Residents of much of western Riverside County will switch to the 951 area code in July, though people calling them who mistakenly dial 909 will have a three-month grace period after that.

The commission voted 3 to 1 to approve the split. In casting the dissenting vote, Commissioner Loretta Lynch said that the majority "used yesterday's projections to split the area code, assuming yesterday's projections hold true for tomorrow, but they won't."

She said 2.5 million of the 7.9 million 909 numbers are unused, and a federal rule that goes into effect this month will allow customers changing their cell phone companies to keep their cell phone numbers.

"It's all a question of what's going to happen after that," she said. "What we do know is this: 95% of the use of new phone numbers comes from the cell phone industry in the 909 area code. If you can take your cell phone number with you, the need for new numbers should be drastically reduced."

Others, however, hailed the move.

San Bernardino County officials were pleased that Calimesa, which is in Riverside County but identifies with neighboring San Bernardino County communities, will remain part of 909.

Businesses typically oppose area code changes, but in this case, the Greater Riverside Chambers of Commerce unabashedly supported the move.

"We're very much embracing 951," said Cindy Roth, president of the chamber. "We're trying to move forward. Communities change. Areas change. We are also growing and trying to be very progressive.

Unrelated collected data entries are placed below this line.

(** * gcs-uploader: resumable uploads to Google Cloud Storage

    A shallow embedding of [src/gcs.js] (the upload state machine and
    the chunk-transfer loop) and of [src/steamer.js] (the chunk source),
    followed by the properties of the specification that concern them.

    JavaScript values are modelled by the types the code gives them:
    an offset is [undefined], a number, [NaN] or the string ['*'];
    the five event queues are arrays; listeners are callbacks whose
    invocations are recorded, in order, in a call log.  Promises are
    modelled by a list of pending tasks that the environment settles
    one at a time (the browser's task queue); callbacks that a resolved
    promise runs as microtasks run inside the step that resolved it. *)

From Stdlib Require Import ZArith List String Ascii Bool Lia.
From Stdlib.Strings Require Import Byte.
From Stdlib Require Import Decimal DecimalString DecimalPos.
Import ListNotations.
Open Scope string_scope.
Open Scope Z_scope.

(* ================================================================== *)
(** ** JavaScript values used by the uploader *)

(** The values that flow through [offset]: [undefined] on the first
    call of [doUpload], a number parsed from a [Range] header, [NaN]
    when [parseInt] finds no digit, and [RESUME_OFFSET]. *)
Inductive Offset : Type :=
| Undefined
| Num (n : Z)
| NaN
| Star.

Definition RESUME_OFFSET : Offset := Star.

(** JavaScript truthiness: [undefined], [0] and [NaN] are falsy, the
    non-empty string ['*'] is truthy. *)
Definition truthy (o : Offset) : bool :=
  match o with
  | Undefined => false
  | Num n => negb (n =? 0)
  | NaN => false
  | Star => true
  end.

(** [offset === RESUME_OFFSET] *)
Definition is_resume (o : Offset) : bool :=
  match o with Star => true | _ => false end.

(** Errors that reach the [catch] callbacks. *)
Inductive Error : Type :=
| ErrNoFile              (* 'You need to provide a file to upload' *)
| ErrUnsupportedFileAPI  (* 'Unsupported File API' *)
| ErrMissingFileName     (* 'Missing mandatory file name' *)
| ErrSession             (* 'Could not get session URL from GCS' *)
| ErrInvalidRange        (* `Invalid 'Range' header received` *)
| ErrUnexpected          (* 'Unexpected response' *)
| ErrType                (* TypeError: property of null/undefined, failed fetch *)
| ErrSyntax              (* response.json() on a malformed body *)
| ErrRead.               (* FileReader error *)

(* ------------------------------------------------------------------ *)
(** *** Strings: template literals, [split], [includes], [parseInt] *)

(** [`${n}`] for an integer-valued number. *)
Definition string_of_Z (n : Z) : string :=
  NilEmpty.string_of_int (Z.to_int n).

Definition string_of_offset (o : Offset) : string :=
  match o with
  | Undefined => "undefined"
  | Num n => string_of_Z n
  | NaN => "NaN"
  | Star => "*"
  end.

(** [s.split(sep)] for a one-character separator. *)
Fixpoint split (sep : ascii) (s : string) : list string :=
  match s with
  | EmptyString => [EmptyString]
  | String c s' =>
      if Ascii.eqb c sep then EmptyString :: split sep s'
      else match split sep s' with
           | [] => [String c EmptyString]
           | h :: t => String c h :: t
           end
  end.

(** [s.includes(c)] for a one-character needle. *)
Fixpoint includes (c : ascii) (s : string) : bool :=
  match s with
  | EmptyString => false
  | String a s' => Ascii.eqb a c || includes c s'
  end.

Definition is_white (c : ascii) : bool :=
  let n := nat_of_ascii c in
  (Nat.eqb n 9 || Nat.eqb n 10 || Nat.eqb n 11 || Nat.eqb n 12
   || Nat.eqb n 13 || Nat.eqb n 32)%bool.

Fixpoint trim_left (s : string) : string :=
  match s with
  | String c s' => if is_white c then trim_left s' else s
  | EmptyString => EmptyString
  end.

(** Value of a character as a digit of the given radix (10 or 16). *)
Definition digit_value (radix : Z) (c : ascii) : option Z :=
  let n := Z.of_nat (nat_of_ascii c) in
  let v :=
    if (48 <=? n) && (n <=? 57) then Some (n - 48)
    else if (97 <=? n) && (n <=? 102) then Some (n - 87)
    else if (65 <=? n) && (n <=? 70) then Some (n - 55)
    else None in
  match v with
  | Some d => if d <? radix then Some d else None
  | None => None
  end.

(** The longest prefix of digits, accumulated most significant first;
    [None] when the string does not start with a digit. *)
Fixpoint parse_digits (radix : Z) (acc : option Z) (s : string) : option Z :=
  match s with
  | EmptyString => acc
  | String c s' =>
      match digit_value radix c with
      | Some d =>
          parse_digits radix
            (Some (match acc with Some a => a * radix + d | None => d end)) s'
      | None => acc
      end
  end.

(** [parseInt(s)] with no radix argument: leading white space skipped,
    an optional sign, a [0x]/[0X] prefix selecting radix 16, then the
    longest run of digits; [NaN] when there is none.  Numbers are the
    integers they denote: byte offsets stay below 2^53, where the
    doubles of JavaScript are exact. *)
Definition parseInt (s : string) : Offset :=
  let s := trim_left s in
  let '(sign, s) :=
    match s with
    | String "-" r => (-1, r)
    | String "+" r => (1, r)
    | _ => (1, s)
    end in
  let '(radix, s) :=
    match s with
    | String "0" (String "x" r) => (16, r)
    | String "0" (String "X" r) => (16, r)
    | _ => (10, s)
    end in
  match parse_digits radix None s with
  | Some n => Num (sign * n)
  | None => NaN
  end.

(* ================================================================== *)
(** ** steamer.js: the chunk source *)

Record File : Type := mkFile {
  name : string;
  type : string;
  content : list byte
}.

(** [file.size] *)
Definition file_size (f : File) : Z := Z.of_nat (List.length (content f)).

(** [Blob.slice(start, end)] of the File API: negative positions count
    from the end, both positions are clamped to the blob, and an empty
    blob results when the end does not exceed the start. *)
Definition clamp (size pos : Z) : Z :=
  if pos <? 0 then Z.max (size + pos) 0 else Z.min pos size.

Definition slice (f : File) (start stop : Z) : list byte :=
  let s := clamp (file_size f) start in
  let e := clamp (file_size f) stop in
  firstn (Z.to_nat (Z.max (e - s) 0)) (skipn (Z.to_nat s) (content f)).

(** The globals the constructor looks for. *)
Record Window : Type := mkWindow {
  window_File : bool;
  window_FileReader : bool
}.

Definition DEFAULT_CHUNK_SIZE : Z := 256 * 1024 * 4.

Record Steamer : Type := mkSteamer {
  file : File;
  chunkSize : Z;
  progress : Z
}.

(** [new Steamer(filename, chunkSize)]; the arguments may be absent. *)
Definition Steamer_new (win : Window) (filename : option File)
    (chunk_size : option Z) : Error + Steamer :=
  if negb (window_File win) || negb (window_FileReader win)
  then inl ErrUnsupportedFileAPI
  else match filename with
       | None => inl ErrMissingFileName
       | Some f =>
           inr {| file := f;
                  chunkSize :=
                    match chunk_size with
                    | Some c => if c =? 0 then DEFAULT_CHUNK_SIZE else c
                    | None => DEFAULT_CHUNK_SIZE
                    end;
                  progress := 0 |}
       end.

(** What the promise of [next] resolves with. *)
Record Chunk : Type := mkChunk {
  data : list byte;
  chunk_size : Z
}.

(** [offset || this.progress] *)
Definition start_offset (s : Steamer) (offset : Offset) : Z :=
  match offset with
  | Num n => if n =? 0 then progress s else n
  | _ => progress s
  end.

(** The synchronous part of [next(offset)]: [None] is
    [Promise.resolve()], [Some blob] is the blob handed to
    [readAsArrayBuffer]. *)
Definition next (s : Steamer) (offset : Offset) : option (list byte) :=
  if is_resume offset then None
  else
    let _offset := start_offset s offset in
    let limit := _offset + chunkSize s in
    let limit := if limit <=? file_size (file s) then limit
                 else file_size (file s) in
    Some (slice (file s) _offset limit).

(** [reader.onloadend]: the cursor grows by [event.loaded] and the
    promise resolves with the bytes and their number.  (The guard
    [!event.target.readyState == FileReader.DONE] compares [false] with
    [2] and never returns early.) *)
Definition onloadend (s : Steamer) (result : list byte) : Steamer * Chunk :=
  let loaded := Z.of_nat (List.length result) in
  ({| file := file s; chunkSize := chunkSize s;
      progress := progress s + loaded |},
   {| data := result; chunk_size := loaded |}).

(* ================================================================== *)
(** ** gcs.js: the [Upload] object *)

(** Upload states. *)
Inductive Status : Type := DONE | INPROGRESS | PAUSE | CANCEL.

Definition Status_eqb (a b : Status) : bool :=
  match a, b with
  | DONE, DONE | INPROGRESS, INPROGRESS | PAUSE, PAUSE | CANCEL, CANCEL => true
  | _, _ => false
  end.

(** A listener is a callback supplied by the caller; it is identified
    by a number and every invocation is recorded with its argument
    ([None] when the code calls it with no argument). *)
Definition Listener : Type := nat.

Inductive Call : Type :=
| OnProgress (cb : Listener) (arg : Offset)
| OnError (cb : Listener) (arg : Error)
| OnDone (cb : Listener) (arg : option bool)
| OnCancel (cb : Listener) (arg : option bool)
| OnPause (cb : Listener) (arg : option bool).

Record EventQueue : Type := mkEventQueue {
  onprogress : list Offset;
  onerror : list Error;
  ondone : list bool;
  oncancel : list bool;
  onpause : list bool
}.

(** [upload.state]: the backing fields of the setters. *)
Record State : Type := mkState {
  _progress : Offset;
  _error : option Error;
  _done : bool;
  _cancel : bool;
  _pause : bool
}.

It works within our marketing component."

Roth added that the commission tried to accommodate businesses, because there is enough time before the switch to the new area code to allow them to use up existing letterhead and business cards.

In Southern California, where a three-digit prefix can be a status symbol or something to be ashamed of, some were thrilled to be rid of the lowly 909. The area code, linked by some with meth labs, cows and smog, has been regularly mocked by radio disc jockeys and the Newport Beach crowd on the hit Fox show "The OC."

Mused Riverside County Executive Officer Larry Parrish when he heard about the change: "What's in a number?"

He said he doubted that the jokes would stop with the new area code. "All that is silly," he said. "If people want to look down their nose at a region, they're going to do it."

Indeed, Kevin Ryder, half of the KROQ morning team of "Kevin & Bean," agreed.

"We can probably get used to calling the area of Southern California that smells like cow [manure] the 951. That doesn't seem so hard," he said. "If the PUC isn't going to physically replace the dirt with green grass and the meth with multivitamins, what's the difference?"